A Racehorse Daydream

The Equine Reader, as you may have noticed, has been on summer vacation this month due to an abundant amount of outside pressures that have been competing for my attention (read: working full time, taking summer graduate marketing courses every weeknight, and trying to carve a paltry day or two out of every week for sleep and R&R). I have also been daily scanning horse related news and not finding all too much which grabbed my scattered mind and begged to be transposed into a blog article. In essence I have been wanting for a muse.

Today, however, determined to get back in the saddle, I intended to discuss this article from the Paulick Report, on a racing patron's pointed assertion that racing as an industry is not, all doomsday news aside, foundering or hobbling along on two bowed tendons. Racing is alive and well, and the fact that handle at three summer tracks beat opening grosses for three B-level movies in the same weekend should be clear indication that people still want to watch the horses run. While I do agree these are promising figures, in most of the country, racing's glory season is the summer, and posting heightened attendance numbers during high season doesn't give me much faith that the industry as a whole isn't flagging. But I hope I am wrong.

I think I have become a little turned off from following and writing about racing even as a devoted horse lover/owner/enthusiast/obsessed diehard. There is so much bad news that it's hard to find those grains of hope that suggest that the industry can remain afloat. NYRA can't seem to get their act together, instead resorting to trading barbs with Albany government in the press. The NYC OTB is/isn't still in existence depending on the day, the Kentucky breeding industry is crying out for better state support, New Jersey racing is in dire straits, and everywhere I turn it seems that another racing entity is having a near-death experience.
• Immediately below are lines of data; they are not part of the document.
(* ===== verification/EndpointPoll.v ===== *)
(** * Endpoints: waiting for the controller

    The functions of LUFA/Drivers/USB/Core/XMEGA/Endpoint_XMEGA.c that read a
    status the USB controller changes. Each such read is a polling point. *)
From S2P Require Import Prelude RingBuffer Machine Endpoint Controller.

Definition REQDIR_DEVICETOHOST : Z := 0x80.
Definition USB_STREAM_TIMEOUT_MS : Z := 100.

Definition ENDPOINT_READYWAIT_NoError : Z := 0.
Definition ENDPOINT_READYWAIT_EndpointStalled : Z := 1.
Definition ENDPOINT_READYWAIT_DeviceDisconnected : Z := 2.
Definition ENDPOINT_READYWAIT_BusSuspended : Z := 3.
Definition ENDPOINT_READYWAIT_Timeout : Z := 4.

Definition Endpoint_IsINReady : M bool :=
  a ← get_fw SelectedEndpoint;
  Endpoint_SelectEndpoint (a .| ENDPOINT_DIR_IN);;
  poll;;
  st ← get_handle EP_STATUS;
  mret (tst st USB_EP_BUSNACK0_bm).

(** The common shape of [Endpoint_IsOUTReceived] and
    [Endpoint_IsSETUPReceived]. *)
Definition received (flag : Z) : M bool :=
  a ← get_fw SelectedEndpoint;
  Endpoint_SelectEndpoint (clr8 a ENDPOINT_DIR_IN);;
  poll;;
  st ← get_handle EP_STATUS;
  if tst st flag then
    n ← get_handle EP_CNT;
    mod_fifo (fifo_set_length (u8 n));;
    mret true
  else mret false.

Definition Endpoint_IsOUTReceived : M bool := received USB_EP_TRNCOMPL0_bm.
Definition Endpoint_IsSETUPReceived : M bool := received USB_EP_SETUP_bm.

(** [while (!cond()) { if (Unattached) return; }], answering whether [cond]
    was met. *)
Definition wait_attached (cond : M bool) : M bool :=
  iter 0 (λ _ : unit,
    b ← cond;
    if (b : bool) then mret (inr true)
    else
      d ← get_fw DeviceState;
      mret (if d =? DEVICE_STATE_Unattached then inr false else inl tt)) tt.

Definition Endpoint_ClearStatusStage : M unit :=
  r ← get_fw ControlRequest;
  if tst (bmRequestType r) REQDIR_DEVICETOHOST then
    ok ← wait_attached Endpoint_IsOUTReceived;
    when ok Endpoint_ClearOUT
  else
    ok ← wait_attached Endpoint_IsINReady;
    when ok Endpoint_ClearIN.

(** The loop variables are [TimeoutMSRem] and [PreviousFrameNumber]. *)
Definition wait_ready_body (x : Z * Z) : M (Z * Z + Z) :=
  let '(TimeoutMSRem, PreviousFrameNumber) := x in
  dir ← Endpoint_GetEndpointDirection;
  ready ← (if dir =? ENDPOINT_DIR_IN then Endpoint_IsINReady else Endpoint_IsOUTReceived);
  if (ready : bool) then mret (inr ENDPOINT_READYWAIT_NoError)
  else
    USB_DeviceState_LCL ← get_fw DeviceState;
    if USB_DeviceState_LCL =? DEVICE_STATE_Unattached then mret (inr ENDPOINT_READYWAIT_DeviceDisconnected)
    else if USB_DeviceState_LCL =? DEVICE_STATE_Suspended then mret (inr ENDPOINT_READYWAIT_BusSuspended)
    else
      stalled ← Endpoint_IsStalled;
      if (stalled : bool) then mret (inr ENDPOINT_READYWAIT_EndpointStalled)
      else
        CurrentFrameNumber ← USB_Device_GetFrameNumber;
        if CurrentFrameNumber =? PreviousFrameNumber then mret (inl (TimeoutMSRem, PreviousFrameNumber))
        else if TimeoutMSRem =? 0 then mret (inr ENDPOINT_READYWAIT_Timeout)
        else mret (inl (u8 (TimeoutMSRem - 1), CurrentFrameNumber)).

Definition Endpoint_WaitUntilReady : M Z :=
  PreviousFrameNumber ← USB_Device_GetFrameNumber;
  iter 0 wait_ready_body (USB_STREAM_TIMEOUT_MS, PreviousFrameNumber).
Sometimes, especially when this type of news adds stress to my already harried New York City existence, I mentally run away, back to the fields and farms of my youth, and dream of how wonderful it would be to can the entire lot of my life up here in the City and start a little horse rescue outpost somewhere that only the forest critters could find me. Sort of exactly like what this woman did right here. Lynn Reardon, founder of the LOPE racehorse retraining facility, left her four-walls-and-a-paycheck accounting job in Washington, DC to hit out for Texas and start a racehorse rehab. And she did it without a lot of prior knowledge about owning/training/keeping horses, which makes it all the more significant and special. If she can do it, just maybe I will too...

Thursday, July 8, 2010

"Equitarianism"

Having just spent a long weekend in the Domincan Republic about a month ago, I have seen firsthand the skinny, poorly shod equine inhabitants that dot the DR's otherwise idyllic beach paradise landscape. Compared to the pampered existence that my own equine leads, turned out in retirement on verdant Kentucky pastures, and to that which most American horse owners provide for their horses, seeing Domincan horses tied in small dirt lots with no forage, or left along roadsides to fend for themselves was quite a shock.

It therefore pleases me a great deal to see TheHorse.com's recent report on the "equitarianism" movement that just finished up its second yearly visit to the country. Bringing with it vets, farriers, and crates of vaccines and dewormers, members of the dispatched equitarianism group provided much needed medical and hoof care to the Domincan's "working equids" for free, and also touted the benefits of breeding horses responsibly. As the article reports, "like humanitarianism, equitarianism is meant to promote sympathy and benevolence towards individuals, but in this case, the individuals are the equine inhabitants of developing countries." While I have never heard the concept labeled as such before, I am glad that those who toil to make lives better for the often overlooked horses in economically stressed countries are getting the publicity they are due.